Aby montaż gniazda wtyczkowego wykonać prawidłowo, należy w pierwszej kolejności sprawdzić typ instalacji w mieszkaniu. Najczęściej spotykane to TN-C (instalacja starego typu) oraz TN-S. W pierwszym przypadku funkcje przewodów neutralnego (zerowego) oraz ochronnego (ziemia) pełni jeden kabel ochronno-neutralny PEN, w drugim natomiast oddzielne przewody PE oraz N. Instalacja TN-S jest lepszym rozwiązaniem, ponieważ można w niej zastosować ochronę antyporażeniową w postaci wyłączników różnicowoprądowych, w instalacji TN-C funkcję tę pełni tylko wyłącznik nadprądowy. Przy uziemieniu w systemie TN-S potrzebny jest kabel trzyżyłowy, a w przypadku TN-C – dwużyłowy. Oprócz rodzaju instalacji należy również zwrócić uwagę na rodzaje wtyczek, które można użytkować w Polsce. Zgodnie z prawem w nowych instalacjach nie należy stosować już gniazdek typu C, czyli modeli bez uziemienia – kołka uziemiającego. Dlatego nawet jeśli na dnie szafy spoczywa nowe, nieużywane, ale wiekowe gniazdko starego typu – lepiej udać się na zakupy. W naszym kraju stosuje się gniazda typu E (dwa okrągłe otwory i kołek, do którego podłączone jest uziemienie).
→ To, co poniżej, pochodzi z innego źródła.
Definition RenameFile (src target : bytes) (e : InMemoryEnv) : option (Status * InMemoryEnv) :=
  match map_find src (file_map_ e) with
  | None => Some (no_file src, e)
  | Some _ =>
      e ← RemoveFileInternal target e;
      let m := map_set target (default None (map_find src (file_map_ e))) (file_map_ e) in
      Some (OK, with_file_map (map_erase src m) e)
  end.

(** [~InMemoryEnv] *)
Definition destroy (e : InMemoryEnv) : option (gmap Z FileState) :=
  foldl (fun h kvp => h ← h; a ← snd kvp; Unref a h) (Some (heap e)) (file_map_ e).

(** *** Open files *)

(** The status, [*result] if it is set, and the file after the call. *)
Definition SequentialFile_Read (n file pos : Z) (e : InMemoryEnv) : option (Status * option bytes * OpenFile) :=
  fs ← heap e !! file;
  '(s, result) ← FileState_Read fs pos n;
  let pos := if ok s then u64 (pos + zlen (default [] result)) else pos in
  Some (s, result, SequentialFileImpl file pos).

Definition SequentialFile_Skip (n file pos : Z) (e : InMemoryEnv) : option (Status * OpenFile) :=
  fs ← heap e !! file;
  if pos >? Size fs then Some (IOError (cstr "pos_ > file_->Size()") [], SequentialFileImpl file pos)
  else
    let available := u64 (Size fs - pos) in
    let n := if n >? available then available else n in
    Some (OK, SequentialFileImpl file (u64 (pos + n))).

Definition RandomAccessFile_Read (offset n file : Z) (e : InMemoryEnv) : option (Status * option bytes) :=
  fs ← heap e !! file; FileState_Read fs offset n.

Definition WritableFile_Append (data : bytes) (file : Z) (e : InMemoryEnv) : option (Status * InMemoryEnv) :=
  fs ← heap e !! file;
  '(s, fs) ← FileState_Append fs data;
  Some (s, with_heap (<[file := fs]> (heap e)) e).

(** ** The environment in use *)

(** The calls of a client: of the environment, and of the files it has opened,
    which are numbered from 0. *)
Inductive Op :=
| DoNewSequentialFile (fname : bytes)
| DoNewRandomAccessFile (fname : bytes)
| DoNewWritableFile (fname : bytes)
| DoNewAppendableFile (fname : bytes)
| DoFileExists (fname : bytes)
| DoGetChildren (dir : bytes)
| DoRemoveFile (fname : bytes)
| DoCreateDir (dirname : bytes)
| DoRemoveDir (dirname : bytes)
| DoGetFileSize (fname : bytes)
| DoRenameFile (src target : bytes)
| DoRead (file : nat) (n : Z)
| DoSkip (file : nat) (n : Z)
| DoReadAt (file : nat) (offset n : Z)
| DoAppend (file : nat) (data : bytes)
| DoClose (file : nat)
| DoFlush (file : nat)
| DoSync (file : nat)
| DoDelete (file : nat).

Inductive Answer :=
| Done (s : Status)
| Opened (r : Status + nat)
| Exists (b : bool)
| Names (l : list bytes)
| HasSize (r : Status + Z)
| Bytes (s : Status) (result : option bytes).

(** The environment and the files that are open. *)
Record Mem := mkMem { m_env : InMemoryEnv; m_open : list (option OpenFile) }.

Definition Mem_new : Mem := mkMem (mkEnv [] ∅ 0) [].

Definition opened (f : OpenFile) (e : InMemoryEnv) (m : Mem) : Answer * Mem := (Opened (inr (length (m_open m))), mkMem e (m_open m ++ [Some f])).
Definition opened_existing (r : (Status + OpenFile) * InMemoryEnv) (m : Mem) : Answer * Mem :=
  match r with (inl s, e) => (Opened (inl s), mkMem e (m_open m)) | (inr f, e) => opened f e m end.
Definition with_open (i : nat) (f : option OpenFile) (m : Mem) : Mem := mkMem (m_env m) (<[i := f]> (m_open m)).

(** [None]: the client calls a file that is not there, or the code has no defined
    behaviour. *)
Definition exec (op : Op) (m : Mem) : option (Answer * Mem) :=
  let e := m_env m in
  let file i := f ← m_open m !! i; f in
  match op with
  | DoNewSequentialFile fname => r ← NewSequentialFile fname e; Some (opened_existing r m)
  | DoNewRandomAccessFile fname => r ← NewRandomAccessFile fname e; Some (opened_existing r m)
  | DoNewWritableFile fname => '(f, e) ← NewWritableFile fname e; Some (opened f e m)
  | DoNewAppendableFile fname => '(f, e) ← NewAppendableFile fname e; Some (opened f e m)
  | DoFileExists fname => Some (Exists (FileExists fname e), m)
  | DoGetChildren dir => Some (Names (GetChildren dir e), m)
  | DoRemoveFile fname => '(s, e) ← RemoveFile fname e; Some (Done s, mkMem e (m_open m))
  | DoCreateDir _ | DoRemoveDir _ => Some (Done OK, m)
  | DoGetFileSize fname => r ← GetFileSize fname e; Some (HasSize r, m)
  | DoRenameFile src target => '(s, e) ← RenameFile src target e; Some (Done s, mkMem e (m_open m))
  | DoRead i n =>
      match file i with
      | Some (SequentialFileImpl a pos) => '(s, r, f) ← SequentialFile_Read n a pos e; Some (Bytes s r, with_open i (Some f) m)
      | _ => None
      end
  | DoSkip i n =>
      match file i with
      | Some (SequentialFileImpl a pos) => '(s, f) ← SequentialFile_Skip n a pos e; Some (Done s, with_open i (Some f) m)
      | _ => None
      end
  | DoReadAt i offset n =>
      match file i with
      | Some (RandomAccessFileImpl a) => '(s, r) ← RandomAccessFile_Read offset n a e; Some (Bytes s r, m)
      | _ => None
      end
  | DoAppend i data =>
      match file i with
      | Some (WritableFileImpl a) => '(s, e) ← WritableFile_Append data a e; Some (Done s, mkMem e (m_open m))
      | _ => None
      end
  | DoClose i | DoFlush i | DoSync i => match file i with Some (WritableFileImpl _) => Some (Done OK, m) | _ => None end
  | DoDelete i => f ← file i; e ← delete_file f e; Some (Done OK, mkMem e (<[i := None]> (m_open m)))
  end.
Przenoszenie gniazda w nowe miejsce rozpoczynamy od wywiercenia otwornicą miejsca pod nową puszkę oraz wycięcia bruzdownicą kanałów dla rury elektroinstalacyjnej, w której następnie umieszczane zostaną nowe przewody. Po wprowadzeniu całości do puszki rurę należy zamocować w kanale za pomocą gipsu budowlanego. Kolejnym krokiem jest połączenie nowych i starych przewodów za pomocą zacisków lub złączek. Bardzo ważne jest zachowanie kolorystyki przewodów – żółto – zielony zarezerwowany jest dla obwodu ochronnego, a niebieski dla neutralnego. Nową puszkę osadzamy w przygotowanym otworze przy użyciu gipsu budowlanego. Następnie można przystąpić do instalacji samego gniazda. Na początku należy odkręcić wkręt i zdjąć pokrywę. Dalszym krokiem jest zaprawienie przewodów instalacyjnych na odpowiednią długość wskazaną przymiarem oraz przyłączyć przewody do zacisków instalacyjnych gniazda. Moduł umieszczamy w puszce i przymocowujemy go wkrętami. Dobrze jest dokręcić również pazurki rozporowe. Na moduł mocujemy ramkę zewnętrzną, a następnie pokrywę zewnętrzną – pamiętając również o wkręcie. Po włączeniu bezpieczników można przeprowadzić próbę działania. Wybierając modele gniazd warto zwracać uwagę nie tylko na ich estetykę i dopasowanie do aranżacji całego wnętrza, ale również względy praktycznie. Wygodnym rozwiązaniem jest instalowanie kilku elementów obok siebie – w takiej sytuacji należy wybrać puszkę podwójną, potrójną czy nawet pięcokrotną. W ofercie firmy Ospel dostępne są zarówno wielokrotnie złożone puszki, jak i funkcjonalne ramki w wersjach od pojedynczej do pięciokrotnej w seriach modułowych; Karo, Sonata, Impresja czy As, co daje szeroki wybór możliwości instalacyjnych. Biorąc pod uwagę bezpieczeństwo domowników, w pomieszczeniach takich jak łazienka czy kuchnia, instalujemy gniazda z klapką, które chronią gniazdko przed zalaniem wodą. Jeśli natomiast w domu przebywają dzieci można rozważyć zakup modeli wyposażonych w przesłony torów prądowych.